== LISTED RECORDS

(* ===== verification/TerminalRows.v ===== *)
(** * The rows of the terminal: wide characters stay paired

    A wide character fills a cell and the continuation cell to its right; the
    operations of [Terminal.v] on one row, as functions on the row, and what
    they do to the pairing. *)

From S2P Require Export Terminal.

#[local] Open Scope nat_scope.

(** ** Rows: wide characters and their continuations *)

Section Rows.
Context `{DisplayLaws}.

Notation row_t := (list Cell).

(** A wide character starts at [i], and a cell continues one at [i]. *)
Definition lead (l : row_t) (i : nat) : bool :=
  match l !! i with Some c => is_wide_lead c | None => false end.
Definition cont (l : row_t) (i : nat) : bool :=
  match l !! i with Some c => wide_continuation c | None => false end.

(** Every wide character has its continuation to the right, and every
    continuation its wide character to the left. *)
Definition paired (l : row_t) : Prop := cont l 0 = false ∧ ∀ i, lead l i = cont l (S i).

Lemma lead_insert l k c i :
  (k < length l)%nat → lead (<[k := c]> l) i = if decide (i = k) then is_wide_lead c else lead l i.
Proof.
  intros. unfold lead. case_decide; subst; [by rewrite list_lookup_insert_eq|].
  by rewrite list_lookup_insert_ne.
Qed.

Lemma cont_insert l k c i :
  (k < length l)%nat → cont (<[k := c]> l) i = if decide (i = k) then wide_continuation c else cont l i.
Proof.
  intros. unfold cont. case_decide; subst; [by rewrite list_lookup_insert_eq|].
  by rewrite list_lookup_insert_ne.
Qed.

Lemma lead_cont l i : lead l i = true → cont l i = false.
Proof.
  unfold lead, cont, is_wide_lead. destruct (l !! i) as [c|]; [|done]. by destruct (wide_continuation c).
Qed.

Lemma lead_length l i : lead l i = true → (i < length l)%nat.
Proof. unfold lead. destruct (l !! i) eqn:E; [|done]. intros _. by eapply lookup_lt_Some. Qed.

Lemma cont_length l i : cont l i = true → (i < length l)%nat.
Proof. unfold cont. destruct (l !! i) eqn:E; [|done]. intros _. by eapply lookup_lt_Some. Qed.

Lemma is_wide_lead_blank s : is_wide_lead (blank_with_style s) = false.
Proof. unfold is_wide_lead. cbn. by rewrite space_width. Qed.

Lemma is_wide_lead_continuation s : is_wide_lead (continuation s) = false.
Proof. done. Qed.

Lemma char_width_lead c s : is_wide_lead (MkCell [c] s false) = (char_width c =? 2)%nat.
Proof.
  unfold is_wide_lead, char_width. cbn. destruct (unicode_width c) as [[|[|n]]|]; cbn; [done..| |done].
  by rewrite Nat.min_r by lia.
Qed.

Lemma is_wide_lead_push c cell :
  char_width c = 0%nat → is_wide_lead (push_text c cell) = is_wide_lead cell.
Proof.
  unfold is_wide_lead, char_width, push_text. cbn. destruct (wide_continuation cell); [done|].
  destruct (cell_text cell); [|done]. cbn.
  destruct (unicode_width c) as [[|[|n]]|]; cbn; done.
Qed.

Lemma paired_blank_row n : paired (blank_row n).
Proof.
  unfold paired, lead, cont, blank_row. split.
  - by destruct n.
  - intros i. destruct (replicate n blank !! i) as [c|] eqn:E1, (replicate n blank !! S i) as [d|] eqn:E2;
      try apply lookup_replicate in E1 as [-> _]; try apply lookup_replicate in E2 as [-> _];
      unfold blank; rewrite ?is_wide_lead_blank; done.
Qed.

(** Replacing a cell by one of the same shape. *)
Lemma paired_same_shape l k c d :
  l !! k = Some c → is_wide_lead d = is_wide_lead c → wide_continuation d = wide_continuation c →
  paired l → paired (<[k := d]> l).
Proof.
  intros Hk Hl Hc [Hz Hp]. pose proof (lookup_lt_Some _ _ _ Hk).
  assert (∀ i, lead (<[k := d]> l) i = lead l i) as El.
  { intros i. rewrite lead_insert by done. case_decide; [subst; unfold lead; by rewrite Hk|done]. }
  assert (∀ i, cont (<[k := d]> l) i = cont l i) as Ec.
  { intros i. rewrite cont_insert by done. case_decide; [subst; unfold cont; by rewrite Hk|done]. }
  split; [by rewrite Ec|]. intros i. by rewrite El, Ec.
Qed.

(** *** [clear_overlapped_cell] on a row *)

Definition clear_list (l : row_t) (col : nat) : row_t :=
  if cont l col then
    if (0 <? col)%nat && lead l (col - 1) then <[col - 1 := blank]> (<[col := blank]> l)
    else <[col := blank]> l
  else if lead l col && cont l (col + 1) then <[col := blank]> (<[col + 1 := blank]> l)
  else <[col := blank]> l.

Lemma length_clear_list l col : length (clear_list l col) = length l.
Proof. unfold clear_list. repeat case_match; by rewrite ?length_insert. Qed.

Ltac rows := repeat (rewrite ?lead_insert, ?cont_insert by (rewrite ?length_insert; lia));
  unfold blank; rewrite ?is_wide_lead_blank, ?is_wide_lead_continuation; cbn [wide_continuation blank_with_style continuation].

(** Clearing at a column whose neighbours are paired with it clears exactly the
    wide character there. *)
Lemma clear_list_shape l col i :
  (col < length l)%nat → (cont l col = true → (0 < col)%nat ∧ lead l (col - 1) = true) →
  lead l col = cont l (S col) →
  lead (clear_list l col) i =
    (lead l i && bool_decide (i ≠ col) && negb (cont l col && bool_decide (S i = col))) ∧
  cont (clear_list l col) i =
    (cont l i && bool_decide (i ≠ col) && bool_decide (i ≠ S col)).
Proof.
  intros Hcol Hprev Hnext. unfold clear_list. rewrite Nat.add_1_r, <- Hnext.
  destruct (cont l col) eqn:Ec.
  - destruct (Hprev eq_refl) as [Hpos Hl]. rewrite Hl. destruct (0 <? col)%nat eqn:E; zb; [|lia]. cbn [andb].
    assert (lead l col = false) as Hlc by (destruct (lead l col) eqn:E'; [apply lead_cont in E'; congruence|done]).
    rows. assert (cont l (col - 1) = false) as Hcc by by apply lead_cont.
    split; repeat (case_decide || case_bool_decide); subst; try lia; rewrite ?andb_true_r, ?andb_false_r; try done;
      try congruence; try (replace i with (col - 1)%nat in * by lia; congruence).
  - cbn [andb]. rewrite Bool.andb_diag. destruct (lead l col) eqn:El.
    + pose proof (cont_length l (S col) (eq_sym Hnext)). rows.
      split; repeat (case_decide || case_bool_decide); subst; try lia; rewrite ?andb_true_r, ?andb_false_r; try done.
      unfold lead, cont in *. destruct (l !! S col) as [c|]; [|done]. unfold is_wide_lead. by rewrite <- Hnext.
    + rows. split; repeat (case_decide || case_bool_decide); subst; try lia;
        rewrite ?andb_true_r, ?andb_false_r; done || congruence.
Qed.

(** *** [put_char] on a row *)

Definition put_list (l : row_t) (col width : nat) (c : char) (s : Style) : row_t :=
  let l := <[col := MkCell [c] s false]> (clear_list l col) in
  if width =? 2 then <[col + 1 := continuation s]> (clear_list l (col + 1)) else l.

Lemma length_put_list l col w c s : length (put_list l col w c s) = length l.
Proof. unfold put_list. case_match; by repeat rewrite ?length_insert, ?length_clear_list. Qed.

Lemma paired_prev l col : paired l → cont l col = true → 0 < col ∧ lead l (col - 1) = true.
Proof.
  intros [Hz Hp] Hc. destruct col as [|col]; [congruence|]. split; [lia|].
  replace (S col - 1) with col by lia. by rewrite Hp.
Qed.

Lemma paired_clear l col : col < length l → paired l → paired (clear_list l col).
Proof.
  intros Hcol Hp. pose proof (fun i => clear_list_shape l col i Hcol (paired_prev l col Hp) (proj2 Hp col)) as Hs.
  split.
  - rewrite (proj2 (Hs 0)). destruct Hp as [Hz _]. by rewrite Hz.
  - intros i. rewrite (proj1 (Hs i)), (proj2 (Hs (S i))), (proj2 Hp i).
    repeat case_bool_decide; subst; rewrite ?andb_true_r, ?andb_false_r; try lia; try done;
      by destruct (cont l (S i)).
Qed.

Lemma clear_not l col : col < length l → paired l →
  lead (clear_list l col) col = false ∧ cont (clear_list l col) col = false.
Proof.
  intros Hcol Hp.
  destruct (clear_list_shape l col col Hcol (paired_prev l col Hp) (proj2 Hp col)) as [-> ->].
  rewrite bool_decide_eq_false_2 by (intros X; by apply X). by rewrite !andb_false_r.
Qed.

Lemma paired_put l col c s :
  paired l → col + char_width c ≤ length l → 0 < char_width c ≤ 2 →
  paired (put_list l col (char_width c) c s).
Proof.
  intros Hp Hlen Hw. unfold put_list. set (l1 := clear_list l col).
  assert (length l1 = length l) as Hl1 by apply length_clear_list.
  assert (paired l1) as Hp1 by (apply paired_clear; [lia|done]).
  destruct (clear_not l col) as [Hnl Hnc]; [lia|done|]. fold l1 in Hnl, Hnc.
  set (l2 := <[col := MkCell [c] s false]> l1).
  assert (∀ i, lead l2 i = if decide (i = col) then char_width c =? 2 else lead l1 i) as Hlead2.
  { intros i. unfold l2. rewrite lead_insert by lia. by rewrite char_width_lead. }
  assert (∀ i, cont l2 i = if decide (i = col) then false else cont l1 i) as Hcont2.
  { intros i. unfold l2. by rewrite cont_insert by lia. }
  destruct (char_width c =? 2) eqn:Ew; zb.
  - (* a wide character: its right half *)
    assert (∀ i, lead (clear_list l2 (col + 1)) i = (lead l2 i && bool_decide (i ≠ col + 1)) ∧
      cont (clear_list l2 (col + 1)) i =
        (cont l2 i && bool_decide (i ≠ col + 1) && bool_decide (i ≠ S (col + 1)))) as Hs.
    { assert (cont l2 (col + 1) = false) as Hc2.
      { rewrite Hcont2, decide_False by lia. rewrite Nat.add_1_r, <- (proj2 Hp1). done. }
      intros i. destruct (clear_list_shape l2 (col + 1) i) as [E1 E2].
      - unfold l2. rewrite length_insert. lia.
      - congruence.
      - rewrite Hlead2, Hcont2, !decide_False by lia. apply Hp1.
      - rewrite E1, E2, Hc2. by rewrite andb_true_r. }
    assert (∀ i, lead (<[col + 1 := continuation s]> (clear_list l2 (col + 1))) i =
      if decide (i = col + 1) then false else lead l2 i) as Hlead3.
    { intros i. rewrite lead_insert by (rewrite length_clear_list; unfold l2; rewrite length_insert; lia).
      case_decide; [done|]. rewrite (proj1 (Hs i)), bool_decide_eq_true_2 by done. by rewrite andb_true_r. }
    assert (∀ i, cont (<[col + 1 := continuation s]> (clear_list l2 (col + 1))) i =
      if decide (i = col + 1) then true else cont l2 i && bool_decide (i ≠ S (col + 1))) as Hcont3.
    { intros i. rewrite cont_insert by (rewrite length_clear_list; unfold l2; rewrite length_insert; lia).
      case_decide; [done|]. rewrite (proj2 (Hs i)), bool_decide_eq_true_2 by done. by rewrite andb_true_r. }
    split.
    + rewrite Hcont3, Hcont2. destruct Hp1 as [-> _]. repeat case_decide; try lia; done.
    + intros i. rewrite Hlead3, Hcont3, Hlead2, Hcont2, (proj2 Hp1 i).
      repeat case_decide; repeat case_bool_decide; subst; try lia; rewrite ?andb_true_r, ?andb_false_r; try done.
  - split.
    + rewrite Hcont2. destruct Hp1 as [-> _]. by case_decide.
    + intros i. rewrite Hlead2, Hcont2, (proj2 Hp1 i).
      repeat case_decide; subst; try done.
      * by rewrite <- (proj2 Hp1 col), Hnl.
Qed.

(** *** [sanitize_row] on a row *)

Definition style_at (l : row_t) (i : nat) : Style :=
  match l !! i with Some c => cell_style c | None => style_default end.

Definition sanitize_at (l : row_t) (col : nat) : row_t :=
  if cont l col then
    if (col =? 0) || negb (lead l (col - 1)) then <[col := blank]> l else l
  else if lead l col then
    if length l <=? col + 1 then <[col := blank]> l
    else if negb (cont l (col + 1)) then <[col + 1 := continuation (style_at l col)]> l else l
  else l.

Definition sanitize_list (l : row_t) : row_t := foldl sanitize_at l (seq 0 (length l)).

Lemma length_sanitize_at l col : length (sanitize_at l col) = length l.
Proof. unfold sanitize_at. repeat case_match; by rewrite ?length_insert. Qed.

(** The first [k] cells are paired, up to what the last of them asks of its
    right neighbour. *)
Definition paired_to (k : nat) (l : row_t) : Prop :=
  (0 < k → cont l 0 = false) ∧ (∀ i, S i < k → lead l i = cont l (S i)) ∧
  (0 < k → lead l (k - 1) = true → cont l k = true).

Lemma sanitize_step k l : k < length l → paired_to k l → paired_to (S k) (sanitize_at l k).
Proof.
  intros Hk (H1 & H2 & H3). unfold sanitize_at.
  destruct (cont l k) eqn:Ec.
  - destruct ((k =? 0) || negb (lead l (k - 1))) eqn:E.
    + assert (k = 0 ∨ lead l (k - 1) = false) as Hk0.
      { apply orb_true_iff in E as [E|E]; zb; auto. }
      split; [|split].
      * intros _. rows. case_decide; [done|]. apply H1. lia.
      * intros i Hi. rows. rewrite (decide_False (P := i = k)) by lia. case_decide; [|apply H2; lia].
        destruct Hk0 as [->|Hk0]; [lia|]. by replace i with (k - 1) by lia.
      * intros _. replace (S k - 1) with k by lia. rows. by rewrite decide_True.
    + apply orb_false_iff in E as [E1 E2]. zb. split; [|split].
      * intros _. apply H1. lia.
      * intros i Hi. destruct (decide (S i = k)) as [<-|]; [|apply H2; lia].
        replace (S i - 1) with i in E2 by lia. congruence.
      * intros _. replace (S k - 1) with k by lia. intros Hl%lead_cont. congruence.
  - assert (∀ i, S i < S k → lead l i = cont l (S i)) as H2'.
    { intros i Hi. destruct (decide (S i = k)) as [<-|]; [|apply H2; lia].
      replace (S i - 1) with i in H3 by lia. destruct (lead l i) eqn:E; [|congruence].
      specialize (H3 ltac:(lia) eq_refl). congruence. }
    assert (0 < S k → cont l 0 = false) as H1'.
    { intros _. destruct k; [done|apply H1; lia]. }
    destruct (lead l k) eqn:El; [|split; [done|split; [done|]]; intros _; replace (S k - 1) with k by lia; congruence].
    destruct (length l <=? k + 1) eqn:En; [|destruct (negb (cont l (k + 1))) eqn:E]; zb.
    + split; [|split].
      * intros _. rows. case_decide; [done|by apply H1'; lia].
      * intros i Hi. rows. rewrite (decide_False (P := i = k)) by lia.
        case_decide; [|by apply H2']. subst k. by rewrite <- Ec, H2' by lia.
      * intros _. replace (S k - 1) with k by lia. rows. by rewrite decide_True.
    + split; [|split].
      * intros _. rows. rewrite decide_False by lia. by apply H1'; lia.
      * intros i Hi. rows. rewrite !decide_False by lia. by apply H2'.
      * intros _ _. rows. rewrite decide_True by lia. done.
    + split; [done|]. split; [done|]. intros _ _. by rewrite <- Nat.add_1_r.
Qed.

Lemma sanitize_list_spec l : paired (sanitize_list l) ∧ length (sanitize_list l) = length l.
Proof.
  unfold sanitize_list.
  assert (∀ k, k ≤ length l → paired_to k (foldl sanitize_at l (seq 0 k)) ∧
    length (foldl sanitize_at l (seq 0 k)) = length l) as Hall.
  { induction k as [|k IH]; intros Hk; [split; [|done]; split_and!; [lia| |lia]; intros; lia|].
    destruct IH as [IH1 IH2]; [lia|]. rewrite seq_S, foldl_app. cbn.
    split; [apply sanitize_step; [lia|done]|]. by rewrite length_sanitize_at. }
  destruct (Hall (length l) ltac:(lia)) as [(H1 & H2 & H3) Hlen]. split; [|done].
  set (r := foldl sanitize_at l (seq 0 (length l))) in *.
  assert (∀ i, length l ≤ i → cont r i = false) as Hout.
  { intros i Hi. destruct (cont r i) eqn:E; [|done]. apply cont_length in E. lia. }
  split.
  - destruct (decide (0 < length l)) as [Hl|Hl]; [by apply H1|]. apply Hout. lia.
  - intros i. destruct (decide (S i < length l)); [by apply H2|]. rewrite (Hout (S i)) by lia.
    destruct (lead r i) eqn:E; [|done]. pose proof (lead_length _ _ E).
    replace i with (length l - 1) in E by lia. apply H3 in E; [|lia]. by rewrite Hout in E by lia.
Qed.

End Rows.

====

> BRIEF: Every line above that holds "Hlen" should be tallied; answer with the total alone.

> COMPLETED EXERCISE: 2